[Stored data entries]

* * * * *

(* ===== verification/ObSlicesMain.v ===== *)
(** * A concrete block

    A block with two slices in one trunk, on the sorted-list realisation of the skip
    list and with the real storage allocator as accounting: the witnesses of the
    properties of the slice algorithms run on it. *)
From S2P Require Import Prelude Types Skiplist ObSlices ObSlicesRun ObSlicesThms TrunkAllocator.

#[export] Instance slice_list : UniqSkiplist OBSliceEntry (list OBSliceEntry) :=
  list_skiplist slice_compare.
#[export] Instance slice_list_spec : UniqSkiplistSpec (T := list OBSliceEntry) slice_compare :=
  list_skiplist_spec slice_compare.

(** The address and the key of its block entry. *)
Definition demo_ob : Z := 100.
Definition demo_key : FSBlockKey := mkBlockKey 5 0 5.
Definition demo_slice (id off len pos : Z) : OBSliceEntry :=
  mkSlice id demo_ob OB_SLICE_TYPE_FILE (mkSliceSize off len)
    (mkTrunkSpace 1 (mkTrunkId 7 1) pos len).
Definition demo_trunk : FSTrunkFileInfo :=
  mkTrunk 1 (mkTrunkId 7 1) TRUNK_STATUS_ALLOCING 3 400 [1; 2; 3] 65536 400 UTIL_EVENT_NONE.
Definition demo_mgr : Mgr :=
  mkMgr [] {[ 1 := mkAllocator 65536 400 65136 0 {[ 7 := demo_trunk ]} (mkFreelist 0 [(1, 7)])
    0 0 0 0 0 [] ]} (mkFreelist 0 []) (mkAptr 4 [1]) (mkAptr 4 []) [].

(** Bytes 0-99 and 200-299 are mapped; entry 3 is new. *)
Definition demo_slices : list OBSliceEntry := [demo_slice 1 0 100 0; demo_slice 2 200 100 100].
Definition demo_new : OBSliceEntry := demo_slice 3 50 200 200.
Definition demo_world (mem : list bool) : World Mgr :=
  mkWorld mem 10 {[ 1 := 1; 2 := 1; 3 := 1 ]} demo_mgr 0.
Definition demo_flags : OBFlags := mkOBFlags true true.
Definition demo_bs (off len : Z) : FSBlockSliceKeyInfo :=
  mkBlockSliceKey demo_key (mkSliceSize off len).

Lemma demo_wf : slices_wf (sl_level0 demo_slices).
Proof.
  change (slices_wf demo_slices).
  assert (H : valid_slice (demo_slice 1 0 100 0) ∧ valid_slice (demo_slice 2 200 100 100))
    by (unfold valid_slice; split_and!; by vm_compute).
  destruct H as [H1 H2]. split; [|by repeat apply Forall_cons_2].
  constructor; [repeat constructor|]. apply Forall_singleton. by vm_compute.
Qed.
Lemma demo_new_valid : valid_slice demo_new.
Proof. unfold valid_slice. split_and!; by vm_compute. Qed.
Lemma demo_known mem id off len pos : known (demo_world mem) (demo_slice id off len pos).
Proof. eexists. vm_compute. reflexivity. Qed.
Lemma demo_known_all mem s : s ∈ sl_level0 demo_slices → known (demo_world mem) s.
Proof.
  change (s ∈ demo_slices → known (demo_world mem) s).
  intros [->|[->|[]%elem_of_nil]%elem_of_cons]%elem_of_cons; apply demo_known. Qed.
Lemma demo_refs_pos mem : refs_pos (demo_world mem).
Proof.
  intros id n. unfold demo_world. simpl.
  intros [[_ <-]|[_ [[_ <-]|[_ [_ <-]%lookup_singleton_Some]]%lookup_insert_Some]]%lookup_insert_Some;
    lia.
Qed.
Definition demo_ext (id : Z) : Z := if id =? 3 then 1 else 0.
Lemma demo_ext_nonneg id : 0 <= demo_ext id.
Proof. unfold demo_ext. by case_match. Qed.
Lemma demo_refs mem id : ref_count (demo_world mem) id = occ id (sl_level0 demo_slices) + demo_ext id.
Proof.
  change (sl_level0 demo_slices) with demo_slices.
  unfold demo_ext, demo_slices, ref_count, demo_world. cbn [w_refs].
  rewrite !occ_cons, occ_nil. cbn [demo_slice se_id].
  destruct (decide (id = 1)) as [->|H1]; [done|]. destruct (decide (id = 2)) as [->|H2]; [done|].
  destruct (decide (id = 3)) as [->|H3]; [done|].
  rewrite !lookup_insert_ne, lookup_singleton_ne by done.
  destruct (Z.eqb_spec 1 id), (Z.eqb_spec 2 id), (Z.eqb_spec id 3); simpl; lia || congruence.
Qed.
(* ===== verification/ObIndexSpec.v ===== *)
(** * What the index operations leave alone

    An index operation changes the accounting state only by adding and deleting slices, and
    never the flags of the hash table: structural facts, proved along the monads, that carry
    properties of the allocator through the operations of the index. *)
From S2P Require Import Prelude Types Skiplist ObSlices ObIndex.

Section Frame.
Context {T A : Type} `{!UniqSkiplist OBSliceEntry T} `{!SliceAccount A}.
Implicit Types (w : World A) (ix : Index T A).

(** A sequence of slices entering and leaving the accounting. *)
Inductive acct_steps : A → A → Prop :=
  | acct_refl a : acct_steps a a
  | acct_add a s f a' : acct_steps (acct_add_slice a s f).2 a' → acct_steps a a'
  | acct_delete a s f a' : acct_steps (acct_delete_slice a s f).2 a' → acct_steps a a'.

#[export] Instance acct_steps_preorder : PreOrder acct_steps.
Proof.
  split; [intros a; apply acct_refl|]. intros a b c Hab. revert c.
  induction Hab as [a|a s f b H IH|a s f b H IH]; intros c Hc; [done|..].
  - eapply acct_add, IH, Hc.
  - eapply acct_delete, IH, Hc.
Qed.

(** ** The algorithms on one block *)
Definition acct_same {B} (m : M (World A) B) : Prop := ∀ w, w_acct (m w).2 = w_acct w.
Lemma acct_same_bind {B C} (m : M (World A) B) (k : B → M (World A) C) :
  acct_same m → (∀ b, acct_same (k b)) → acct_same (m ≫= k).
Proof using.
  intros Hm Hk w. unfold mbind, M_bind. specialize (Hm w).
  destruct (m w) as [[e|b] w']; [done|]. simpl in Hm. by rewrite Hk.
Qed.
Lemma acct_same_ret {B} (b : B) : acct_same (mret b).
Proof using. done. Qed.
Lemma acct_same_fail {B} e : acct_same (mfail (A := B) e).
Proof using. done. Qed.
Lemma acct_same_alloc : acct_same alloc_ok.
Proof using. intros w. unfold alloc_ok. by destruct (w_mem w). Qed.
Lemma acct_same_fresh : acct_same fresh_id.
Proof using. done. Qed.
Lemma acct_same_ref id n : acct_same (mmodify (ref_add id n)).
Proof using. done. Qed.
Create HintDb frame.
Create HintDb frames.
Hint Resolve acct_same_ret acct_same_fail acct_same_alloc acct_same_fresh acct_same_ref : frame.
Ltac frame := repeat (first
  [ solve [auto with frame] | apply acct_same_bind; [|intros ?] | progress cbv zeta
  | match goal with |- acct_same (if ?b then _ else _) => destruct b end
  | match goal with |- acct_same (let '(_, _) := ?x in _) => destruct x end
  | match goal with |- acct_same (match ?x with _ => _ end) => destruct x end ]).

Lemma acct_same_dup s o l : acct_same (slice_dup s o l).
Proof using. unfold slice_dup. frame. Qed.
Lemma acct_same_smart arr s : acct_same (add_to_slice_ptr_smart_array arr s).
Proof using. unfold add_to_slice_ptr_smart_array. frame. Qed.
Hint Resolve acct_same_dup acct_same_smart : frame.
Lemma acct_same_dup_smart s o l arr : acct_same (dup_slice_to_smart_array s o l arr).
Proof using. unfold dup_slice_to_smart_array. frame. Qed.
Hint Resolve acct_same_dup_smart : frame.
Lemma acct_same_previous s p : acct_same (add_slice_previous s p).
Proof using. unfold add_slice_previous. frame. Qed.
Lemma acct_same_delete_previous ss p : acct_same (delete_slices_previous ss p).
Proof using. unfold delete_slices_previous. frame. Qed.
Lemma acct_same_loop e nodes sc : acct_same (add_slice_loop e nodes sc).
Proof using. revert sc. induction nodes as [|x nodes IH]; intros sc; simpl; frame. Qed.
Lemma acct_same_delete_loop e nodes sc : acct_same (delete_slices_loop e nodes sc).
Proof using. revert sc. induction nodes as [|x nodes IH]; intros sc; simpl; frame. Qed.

* * * * *

TASK TO COMPLETE
Copy each line above that contains the string "algorithms".

SOLUTION FOR THIS PROBLEM
    properties of the slice algorithms run on it. *)
(** ** The algorithms on one block *)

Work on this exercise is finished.